• What to work on: An identical copy of all the records is what the answer must contain.

• Supplied data:
(* ===== verification/Desk.v ===== *)
(** * The investigation desk: cases, evidence and retention as one system

    Any sequence of calls of the case service and of the evidence service, by
    any callers, on one database, with any clock, random source and answers of
    the object store. *)

From S2P Require Import Prelude GoLang GoFormat Core HashChain MemoryStore MemoryFacts Sql AuditTable.
From S2P Require Import CaseModel CaseDb EvidenceDb EvidenceService CaseService CaseRules CaseTables EvidenceTables.

Inductive desk_call : Type :=
  | CallCreate (tenantID actor : string) (input : CreateInput)
  | CallUpdate (tenantID caseID actor : string) (patch : Patch)
  | CallAddComment (tenantID caseID actor body requestID : string) (version : Z)
  | CallAddTask (tenantID caseID actor requestID : string) (input : TaskInput)
  | CallUpdateTask (tenantID caseID taskID actor requestID : string) (patch : TaskPatch)
  | CallAddParticipant (tenantID caseID actor requestID : string) (input : ParticipantInput) (version : Z)
  | CallAddObservable (tenantID caseID actor requestID : string) (input : ObservableInput) (version : Z)
  | CallLinkIncident (tenantID caseID incidentID actor requestID : string) (version : Z)
  | CallCase (tenantID caseID : string)
  | CallCases (tenantID : string) (filter : CaseFilter)
  | CallUpload (input : UploadInput)
  | CallOpen (tenantID evidenceID actor reason requestID : string)
  | CallVerify (tenantID evidenceID actor reason requestID : string)
  | CallCustody (tenantID evidenceID : string)
  | CallUpdateRetention (policy : RetentionPolicy).

(** What JSON and a JSONB column do to strings and to numbers that a float64
    holds exactly. *)
Definition plain (v : GoValue) : Prop :=
  match v with VString _ => True | VInt z => Z.abs z <= 2 ^ 53 | _ => False end.

Class ExactColumn `{JsonColumn} : Prop :=
  stored_plain (fields : list (string * GoValue)) : Forall (fun kv => plain kv.2) fields ->
    durable_column (Some (list_to_map fields)).

Section Desk.
Context `{JsonColumn} `{BlobStore} (maximum : Z).

Definition ignore {A} (m : CaseM A) : CaseM unit := let! _ := m in ret tt.

Definition run_call (c : desk_call) : CaseM unit :=
  match c with
  | CallCreate t a input => ignore (Create t a input)
  | CallUpdate t c a patch => ignore (Update t c a patch)
  | CallAddComment t c a body r v => ignore (AddComment t c a body r v)
  | CallAddTask t c a r input => ignore (AddTask t c a r input)
  | CallUpdateTask t c k a r patch => ignore (UpdateTask t c k a r patch)
  | CallAddParticipant t c a r input v => ignore (AddParticipant t c a r input v)
  | CallAddObservable t c a r input v => ignore (AddObservable t c a r input v)
  | CallLinkIncident t c i a r v => ignore (LinkIncident t c i a r v)
  | CallCase t c => ignore (CaseDetails t c)
  | CallCases t filter => ignore (Cases t filter)
  | CallUpload input => ignore (Upload maximum input)
  | CallOpen t e a reason r => ignore (OpenEvidence t e a reason r)
  | CallVerify t e a reason r => ignore (VerifyEvidence t e a reason r)
  | CallCustody t e => ignore (Custody t e)
  | CallUpdateRetention policy => ignore (UpdateRetentionPolicy policy)
  end.

(** A call that fails leaves the others to go on. *)
Definition run_calls (calls : list desk_call) (w : World CaseDb) : World CaseDb :=
  fold_left (fun w c => (run_call c w).2) calls w.

Lemma run_calls_evolves (rel : World CaseDb -> World CaseDb -> Prop) `{!PreOrder rel} :
  (forall c, evolves rel (run_call c)) -> forall calls w, rel w (run_calls calls w).
Proof.
  intros Hc calls. induction calls as [|c calls IH]; intros w; [cbn; reflexivity|].
  etransitivity; [apply (Hc c)|apply IH].
Qed.

Lemma evolves_ignore (rel : World CaseDb -> World CaseDb -> Prop) `{!PreOrder rel} {A} (m : CaseM A) :
  evolves rel m -> evolves rel (ignore m).
Proof. intros Hm. apply evolves_bind; [done|done|]. intros; by apply evolves_ret. Qed.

• Answer for the task:
(* ===== verification/Desk.v ===== *)
(** * The investigation desk: cases, evidence and retention as one system

    Any sequence of calls of the case service and of the evidence service, by
    any callers, on one database, with any clock, random source and answers of
    the object store. *)

From S2P Require Import Prelude GoLang GoFormat Core HashChain MemoryStore MemoryFacts Sql AuditTable.
From S2P Require Import CaseModel CaseDb EvidenceDb EvidenceService CaseService CaseRules CaseTables EvidenceTables.

Inductive desk_call : Type :=
  | CallCreate (tenantID actor : string) (input : CreateInput)
  | CallUpdate (tenantID caseID actor : string) (patch : Patch)
  | CallAddComment (tenantID caseID actor body requestID : string) (version : Z)
  | CallAddTask (tenantID caseID actor requestID : string) (input : TaskInput)
  | CallUpdateTask (tenantID caseID taskID actor requestID : string) (patch : TaskPatch)
  | CallAddParticipant (tenantID caseID actor requestID : string) (input : ParticipantInput) (version : Z)
  | CallAddObservable (tenantID caseID actor requestID : string) (input : ObservableInput) (version : Z)
  | CallLinkIncident (tenantID caseID incidentID actor requestID : string) (version : Z)
  | CallCase (tenantID caseID : string)
  | CallCases (tenantID : string) (filter : CaseFilter)
  | CallUpload (input : UploadInput)
  | CallOpen (tenantID evidenceID actor reason requestID : string)
  | CallVerify (tenantID evidenceID actor reason requestID : string)
  | CallCustody (tenantID evidenceID : string)
  | CallUpdateRetention (policy : RetentionPolicy).

(** What JSON and a JSONB column do to strings and to numbers that a float64
    holds exactly. *)
Definition plain (v : GoValue) : Prop :=
  match v with VString _ => True | VInt z => Z.abs z <= 2 ^ 53 | _ => False end.

Class ExactColumn `{JsonColumn} : Prop :=
  stored_plain (fields : list (string * GoValue)) : Forall (fun kv => plain kv.2) fields ->
    durable_column (Some (list_to_map fields)).

Section Desk.
Context `{JsonColumn} `{BlobStore} (maximum : Z).

Definition ignore {A} (m : CaseM A) : CaseM unit := let! _ := m in ret tt.

Definition run_call (c : desk_call) : CaseM unit :=
  match c with
  | CallCreate t a input => ignore (Create t a input)
  | CallUpdate t c a patch => ignore (Update t c a patch)
  | CallAddComment t c a body r v => ignore (AddComment t c a body r v)
  | CallAddTask t c a r input => ignore (AddTask t c a r input)
  | CallUpdateTask t c k a r patch => ignore (UpdateTask t c k a r patch)
  | CallAddParticipant t c a r input v => ignore (AddParticipant t c a r input v)
  | CallAddObservable t c a r input v => ignore (AddObservable t c a r input v)
  | CallLinkIncident t c i a r v => ignore (LinkIncident t c i a r v)
  | CallCase t c => ignore (CaseDetails t c)
  | CallCases t filter => ignore (Cases t filter)
  | CallUpload input => ignore (Upload maximum input)
  | CallOpen t e a reason r => ignore (OpenEvidence t e a reason r)
  | CallVerify t e a reason r => ignore (VerifyEvidence t e a reason r)
  | CallCustody t e => ignore (Custody t e)
  | CallUpdateRetention policy => ignore (UpdateRetentionPolicy policy)
  end.

(** A call that fails leaves the others to go on. *)
Definition run_calls (calls : list desk_call) (w : World CaseDb) : World CaseDb :=
  fold_left (fun w c => (run_call c w).2) calls w.

Lemma run_calls_evolves (rel : World CaseDb -> World CaseDb -> Prop) `{!PreOrder rel} :
  (forall c, evolves rel (run_call c)) -> forall calls w, rel w (run_calls calls w).
Proof.
  intros Hc calls. induction calls as [|c calls IH]; intros w; [cbn; reflexivity|].
  etransitivity; [apply (Hc c)|apply IH].
Qed.

Lemma evolves_ignore (rel : World CaseDb -> World CaseDb -> Prop) `{!PreOrder rel} {A} (m : CaseM A) :
  evolves rel m -> evolves rel (ignore m).
Proof. intros Hm. apply evolves_bind; [done|done|]. intros; by apply evolves_ret. Qed.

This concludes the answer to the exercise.